In a way, it makes sense. Try to understand me here: we all love a good villain. It makes the story exciting. It makes the story seem big and possess almost incomprehensible depth, as if only the author or story-maker the limits and strengths of the villain. We’re drawn into the story, wondering “How will the good guys be able to defeat such a supreme evildoer?”
Consider the idea that the villain has lame reasons for performing an evil task, or just for being evil at all. Consider that he really isn’t clever, but then the characters are still hard-pressed to defeat him. Consider that the villain is too cheesy (I’m talking about maniacal laughs, lame catch-phrases, etc.).

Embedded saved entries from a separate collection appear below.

(* ===== verification/IxgbeVec.v ===== *)
(** * The [Vec] interface of the ixgbe driver, and the driver domain
    (lib/devices/ixgbe/src/lib.rs, domains/sys/driver/ixgbe/src/lib.rs,
    domains/sys/driver/ixgbe/src/nullnet.rs)

    The older interface passes packets as [Vec<u8>].  To give a buffer back the driver
    builds a second vector over the same memory with [Vec::from_raw_parts] and then
    overwrites its own; the model keeps both, and [dropped] records the buffers that are
    freed.  Debug output is left out (the driver domain passes [debug = false]). *)

From Stdlib Require Import ZArith Lia.
From stdpp Require Import base gmap list.
From stdpp Require Import options.
From S2P Require Import Prelude DriverCell Ixgbe.
Lemma claimed_queues entry breq s q D P R H' : queues_ok s q D P R H' -> length q < QUEUE_DEPTH -> dptr0 entry = breq ->
  queues_ok (set_sq (claimed entry breq (sq s)) s) (q ++ [breq]) D P R H'.
Proof.
  intros V Hq Ep. destruct (v_order _ _ _ _ _ _ V) as (H1 & H2 & H3 & H4 & H5 & H6). pose proof (at_lt (D + length q)) as Hl.
  assert (Hne : forall j, D <= j < D + QUEUE_DEPTH -> j <> D + length q -> at_ (D + length q) <> at_ j).
  { intros j Hj Hn. destruct (decide (j < D + length q)); [apply not_eq_sym|]; apply at_ne; lia. }
  split; unfold claimed, step_i; cbn [sq cq ctl set_sq sq_data req_slot blkreq_rrefs sq_i upd_slot upd_rrefs upd_data upd_i]; rewrite ?(v_i _ _ _ _ _ _ V), ?length_insert, ?length_app; cbn [length]; try apply V.
  - lia.
  - rewrite (v_data _ _ _ _ _ _ V), at_S. f_equal. lia.
  - intros k a Hk. apply lookup_app_Some in Hk as [Hk|[Hk1 Hk2]].
    + pose proof (lookup_lt_Some _ _ _ Hk). rewrite !list_lookup_insert_ne by (apply Hne; lia). by apply (v_busy _ _ _ _ _ _ V).
    + apply list_lookup_singleton_Some in Hk2 as [Hk2 <-]. replace k with (length q) by lia.
      rewrite !list_lookup_insert_eq; rewrite ?(v_slots _ _ _ _ _ _ V), ?(v_rrefs _ _ _ _ _ _ V), ?(v_data _ _ _ _ _ _ V); try done.
      split_and!; [done..|]. by eexists.
  - intros j Hj. rewrite !list_lookup_insert_ne by (apply Hne; lia). apply (v_free _ _ _ _ _ _ V). lia.
Qed.

Lemma dev_submit_run entry breq s q D P R H' : queues_ok s q D P R H' -> length q < QUEUE_DEPTH ->
  dev_submit entry breq s = Done (Some (at_ (S (D + length q))), set_sq (claimed entry breq (sq s)) s).
Proof.
  intros V Hq. destruct (v_free _ _ _ _ _ _ V (D + length q) ltac:(lia)) as [F1 F2].
  unfold dev_submit. rewrite bind_get, (submit_request_rref_free entry breq s q D P R H' V Hq). cbn [fst snd].
  rewrite (v_i _ _ _ _ _ _ V), F2. done.
Qed.

(** What the submitting loop did: the requests [ins] of [submit] were queued. *)
Definition queued (s : NvmeDevice) (submit q frame : list Z) (count : nat) (D P R H : nat) (p : list Z * nat * nat) (tail : nat) (s' : NvmeDevice) : Prop :=
  exists ins rest, submit = ins ++ rest /\ p.1.1 ≡ₚ rest /\ p.1.2 = count + length ins /\
    p.2 = (if decide (ins = []) then tail else at_ (D + length (q ++ ins))) /\
    dropped s' = dropped s /\ blocks s' = blocks s /\ nvme_ok s' (q ++ ins) (p.1.1 ++ frame) D P R H.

Now also consider that the villain is too powerful, as if, when the good guys seek to overthrow him, he is defeated by the way of a fluke. If the villain is too powerful, how is it realistically possible for the good-guys to defeat him, based on their own strength? It presents something relative to a plot-hole, and the only logical way for the author or story-maker to cover it up is by suddenly giving the main-character some new-founded power which is used to subdue the enemy. A poor villain can lead to a poor story.
In my opinion, a lot of books and movies have good guys fighting enemies that are either lame because of their motives, unintimidating, or too powerful. A medium must be met, such that the main characters must truly strive to defeat somebody that requires some striving to defeat, but all the while the villain cannot possess too much power, so that even with a lot of striving the characters shouldn’t be able to reasonably defeat him. My examples for great villains are thusly:
Sauron (The Lord of the Rings)
The Joker (Batman: The Dark Knight)
Moriarty (Sherlock Holmes 2: A Game of Shadows)
Why? Sauron has a reason for being evil—he’s an evil spirit—and he’s immensely clever. Also, he’s one of those villains that we can’t entirely understand, which makes the story of The Lord of the Rings seem broader. The Joker has a reason for being evil—he’s CRAZY!—and he is also very clever. Moriarty is obviously wonderful for the sake of his cleverness, and his reasons for being evil, I would say, are that he seeks only to profit himself, no matter how drastic the way he intends to do so.
Poor villains are thusly:
Galbatorix (The Inheritance Cycle)
Red Skull (Captain America: The First Avenger)
Lizard (The Amazing Spider-Man)
Why? Well, if you’ve ever read The Inheritance Cycle, you should be able to understand what I’m talking about in regards to Galbatorix. He’s super powerful, with so many wards (layers of magical shields) that he’s nearly impenetrable, and he has so many magicians helping him that, at least in my opinion, it was a fluke when Eragon defeated him. I say Red Skull from Captain America because, despite all of his magically influenced strength, and his soldiers having such high-powered weaponry, he still gets overthrown. He’s played up like he’s some ultra-mega-mighty bad dude, but the good-guys storm his “front door” in the movie and overtake his headquarters easily. I don’t care how perfect Captain America’s hair is, it really was an unlikely victory. Lizard from Spider Man has lame motives for being evil, and his plan for taking over the city was pretty dumb. In fact, his name is kind of dumb…Lizard? Here’s a summary of the movie:
Spider-Man versus a Lizard that has serious temper-tantrums!!!!
Of course, these are just my thoughts :). I’m trying to not make the villain in my book (Kartrus) be too powerful, while not making him too weak. I’ve gotta keep it interesting and real! Thoughts?